• **Records provided**:

(** As for [du], more fuel than [fuel_for] changes nothing. *)
Lemma weight_stable n m p :
  fuel_for fs p ≤ n → fuel_for fs p ≤ m → weight fs K n p = weight fs K m p.
Proof.
  revert m p. induction n as [|n IH]; intros m p Hn Hm.
  - destruct m as [|m]; [done|]. rewrite weight_S.
    destruct (lstat fs p) as [st|] eqn:Hst; [|done].
    apply lstat_length in Hst. unfold fuel_for in Hn. lia.
  - destruct m as [|m]; rewrite !weight_S.
    + destruct (lstat fs p) as [st|] eqn:Hst; [|done].
      apply lstat_length in Hst. unfold fuel_for in Hm. lia.
    + destruct (lstat fs p) as [st|] eqn:Hst; [|done].
      destruct (opendir fs p) as [d|]; [|done].
      f_equal. apply sum_list_with_ext. intros e _.
      destruct (entry_action_of fs (DirInfo 0 p) e) as [| |temp_dir st'|] eqn:He; try done.
      apply entry_action_of_subdir in He as (-> & _ & _ & _). f_equal.
      apply IH; unfold fuel_for in *; simpl; rewrite path_join_length; lia.
Qed.

Lemma entry_weight_name f e :
  entry_weight fs K f e = entry_weight fs K (DirInfo 0 (name f)) e.
Proof.
  unfold entry_weight, entry_action_of. simpl. destruct (skip_name e); [done|].
  destruct (lstat fs _) as [st|]; [|done]. by destruct (is_dir st).
Qed.
(** Where, on the path of an address that is on the network, the write sits.
    No excerpt shows it: the README's list names it before the conversation,
    the design document after the send.  The handler is modelled for each
    place it can take among the three statements of that path. *)
Inductive writeOrder : Type := WriteFirst | WriteBeforeSend | WriteLast.

Definition sameOrder (a b : writeOrder) : bool :=
  match a, b with
  | WriteFirst, WriteFirst
  | WriteBeforeSend, WriteBeforeSend
  | WriteLast, WriteLast => true
  | _, _ => false
  end.

(** The write, if [here] is its place. *)
Definition writeAt (here o : writeOrder) (a : address) : M state unit :=
  if sameOrder here o then setSubscribed a else ret tt.

Definition initializeWallet (w : world) : M state unit :=
  emit EvInitWallet ;;;
  if wallet_ok w then ret tt else throw WalletFailed.

Definition createXMTPClient (w : world) : M state unit :=
  emit EvCreateClient ;;;
  if client_ok w then ret tt else throw ClientFailed.

(** Modelled from the spec: the helper [checkAddressIsOnNetwork] is named but
    not shown in the README.  Per the design document it answers with a
    boolean and fails with [PresenceCheckFailed] when the network call itself
    fails. *)
Definition checkAddressIsOnNetwork (w : world) (a : address) : M state bool :=
  emit (EvPresenceCheck a (isOnNetwork w a)) ;;;
  match isOnNetwork w a with
  | Some b => ret b
  | None => throw PresenceCheckFailed
  end.
Definition isNaN (x : jsnum) : bool :=
  match x with NaN => true | _ => false end.

Definition Qltb (a b : Q) : bool := negb (Qle_bool b a).

(** [x < y] of JavaScript: false as soon as one side is NaN. *)
Definition lt (x y : jsnum) : bool :=
  match x, y with
  | NaN, _ | _, NaN => false
  | NegInf, NegInf => false
  | NegInf, _ => true
  | _, NegInf => false
  | PosInf, _ => false
  | Fin _, PosInf => true
  | Fin a, Fin b => Qltb a b
  end.

(** [x > y] of JavaScript. *)
Definition gt (x y : jsnum) : bool := lt y x.

Definition ofZ (z : Z) : jsnum := Fin (inject_Z z).

(** Truthiness of a string: every string but the empty one. *)
Definition truthy (s : string) : bool :=
  match s with EmptyString => false | String _ _ => true end.

(** [a || b] on strings. *)
Definition or_else (a b : string) : string := if truthy a then a else b.

(** *** [parseFloat] : the longest prefix that is a StrDecimalLiteral,
    after the leading white space (of the ASCII range here) *)

Definition is_space (c : ascii) : bool :=
  let n := nat_of_ascii c in
  (Nat.eqb n 32 || (Nat.leb 9 n && Nat.leb n 13))%bool.

Definition is_digit (c : ascii) : bool :=
  let n := nat_of_ascii c in (Nat.leb 48 n && Nat.leb n 57)%bool.

Definition digit_val (c : ascii) : Z := Z.of_nat (nat_of_ascii c) - 48.

Fixpoint skip_space (s : string) : string :=
  match s with
  | String c r => if is_space c then skip_space r else s
  | EmptyString => s
  end.

(** Reads a run of decimal digits: accumulated value, number of digits
    read, rest of the input. *)
Fixpoint digits (acc : Z) (n : nat) (s : string) : Z * nat * string :=
  match s with
  | String c r => if is_digit c then digits (10 * acc + digit_val c) (S n) r
                  else (acc, n, s)
  | EmptyString => (acc, n, s)
  end.

(** Optional sign: [true] for a leading minus. *)
Definition sign (s : string) : bool * string :=
  match s with
  | String "-" r => (true, r)
  | String "+" r => (false, r)
  | _ => (false, s)
  end.

(** Optional exponent part; an [e] that no digit follows is not read. *)
Definition exponent (s : string) : Z :=
  match s with
  | String c r =>
      if (Ascii.eqb c "e" || Ascii.eqb c "E")%bool then
        let '(neg, r') := sign r in
        let '(e, n, _) := digits 0 0 r' in
        match n with O => 0 | S _ => if neg then - e else e end
      else 0
  | EmptyString => 0
  end.

(** [m * 10 ^ e] as a rational. *)
Definition scale10 (m e : Z) : Q :=
  match e with
  | Zneg p => Qmake m (Pos.pow 10 p)
  | _ => inject_Z (m * 10 ^ e)
  end.

(** [n / (d * 2 ^ k)] as a fraction of integers, for any sign of [k]. *)
Definition over_pow2 (n d k : Z) : Z * Z :=
  if (0 <=? k)%Z then (n, d * 2 ^ k)%Z else (n * 2 ^ (- k), d)%Z.

(** [m * 2 ^ k] as a rational in lowest terms. *)
Definition scale2 (m k : Z) : Q :=
  if (0 <=? k)%Z then inject_Z (m * 2 ^ k)
  else Qred (Qmake m (Z.to_pos (2 ^ (- k)))).

(** The double nearest to a rational: 53 bits of precision, ties to the
    even mantissa, exponents from -1022 (subnormals below) to 1023 and an
    infinity beyond. *)
Definition round_double (q : Q) : jsnum :=
  let n := Z.abs (Qnum q) in
  let d := Zpos (Qden q) in
  if (n =? 0)%Z then Fin 0
  else
    let e0 := (Z.log2 n - Z.log2 d)%Z in
    let '(n0, d0) := over_pow2 n d e0 in
    let e := Z.max (if (n0 <? d0)%Z then e0 - 1 else e0) (-1022) in
    let k := (e - 52)%Z in
    let '(num, den) := over_pow2 n d k in
    let fl := (num / den)%Z in
    let r := (num mod den)%Z in
    let m :=
      if (2 * r <? den)%Z then fl
      else if (den <? 2 * r)%Z then (fl + 1)%Z
      else if Z.even fl then fl else (fl + 1)%Z in
    let negative := (Qnum q <? 0)%Z in
    if ((1023 <? e) || ((e =? 1023) && (m =? 2 ^ 53)))%Z then
      (if negative then NegInf else PosInf)
    else Fin (scale2 (if negative then - m else m) k).

Definition parseFloat (input : string) : jsnum :=
  let '(neg, s) := sign (skip_space input) in
  if String.prefix "Infinity" s then (if neg then NegInf else PosInf)
  else
    let '(i, ni, s1) := digits 0 0 s in
    let '(m, nf, s2) :=
      match s1 with
      | String "." r => digits i 0 r
      | _ => (i, O, s1)
      end in
    match (ni + nf)%nat with
    | O => NaN
    | S _ =>
        let q := scale10 m (exponent s2 - Z.of_nat nf) in
        round_double (if neg then Qopp q else q)
    end.

End JS.

(** ** Values exchanged with the backend *)

(** What [error.response?.data?.detail] can be once an [api] call has been
    rejected: a falsy value (no response, no detail, null), a string, or
    any other truthy value (the validation errors arrive as an array). *)
Inductive Detail : Type :=
| DFalsy : Detail
| DString (s : string) : Detail
| DObject : Detail.

(** [detail || fallback]. *)
Definition detail_or (d : Detail) (fallback : string) : Detail :=
  match d with
  | DFalsy => DString fallback
  | DString s => if JS.truthy s then d else DString fallback
  | DObject => DObject
  end.
(** C1. For every user and every list of links, [filter_links] returns the
    links that are not excluded, in the order of the input, and the number
    of excluded ones; a link is excluded exactly when its lower-cased form
    contains a keyword of the user's filters (what [get_user_filters] shows
    for that user) as a substring; the two parts add up to the input. *)
Theorem filter_links_partition (user_id : Z) (links : list str) (st : state) :
  let filter_words := filters_of st user_id in
  let kept := fst (fst (filter_links user_id links st)) in
  let excluded_count := snd (fst (filter_links user_id links st)) in
  (forall link, should_exclude filter_words link = true <->
     exists w, In w filter_words /\
       exists pre post, lower link = pre ++ w ++ post)
  /\ kept = List.filter (fun link => negb (should_exclude filter_words link)) links
  /\ excluded_count = length (List.filter (should_exclude filter_words) links)
  /\ length kept + excluded_count = length links.
Proof.
  intros filter_words kept excluded_count.
  split; [intros link; apply should_exclude_spec|].
  assert (Hv : (kept, excluded_count) =
    (List.filter (fun link => negb (should_exclude filter_words link)) links,
     length (List.filter (should_exclude filter_words) links))).
  { subst kept excluded_count. rewrite <- surjective_pairing.
    rewrite filter_links_value. fold filter_words.
    destruct links as [|l links]; [reflexivity|].
    destruct filter_words as [|w ws] eqn:E.
    - rewrite filter_all, filter_none by reflexivity. reflexivity.
    - rewrite filter_loop. reflexivity. }
  injection Hv as Hk Hn. repeat split; try assumption.
  rewrite Hk, Hn. apply filter_split_length.
Qed.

• **About this exercise**:
Copy the records above exactly, please, but only from the first line through the line containing "destruct (opendir fs".

• **The answer**:
(** As for [du], more fuel than [fuel_for] changes nothing. *)
Lemma weight_stable n m p :
  fuel_for fs p ≤ n → fuel_for fs p ≤ m → weight fs K n p = weight fs K m p.
Proof.
  revert m p. induction n as [|n IH]; intros m p Hn Hm.
  - destruct m as [|m]; [done|]. rewrite weight_S.
    destruct (lstat fs p) as [st|] eqn:Hst; [|done].
    apply lstat_length in Hst. unfold fuel_for in Hn. lia.
  - destruct m as [|m]; rewrite !weight_S.
    + destruct (lstat fs p) as [st|] eqn:Hst; [|done].
      apply lstat_length in Hst. unfold fuel_for in Hm. lia.
    + destruct (lstat fs p) as [st|] eqn:Hst; [|done].
      destruct (opendir fs p) as [d|]; [|done].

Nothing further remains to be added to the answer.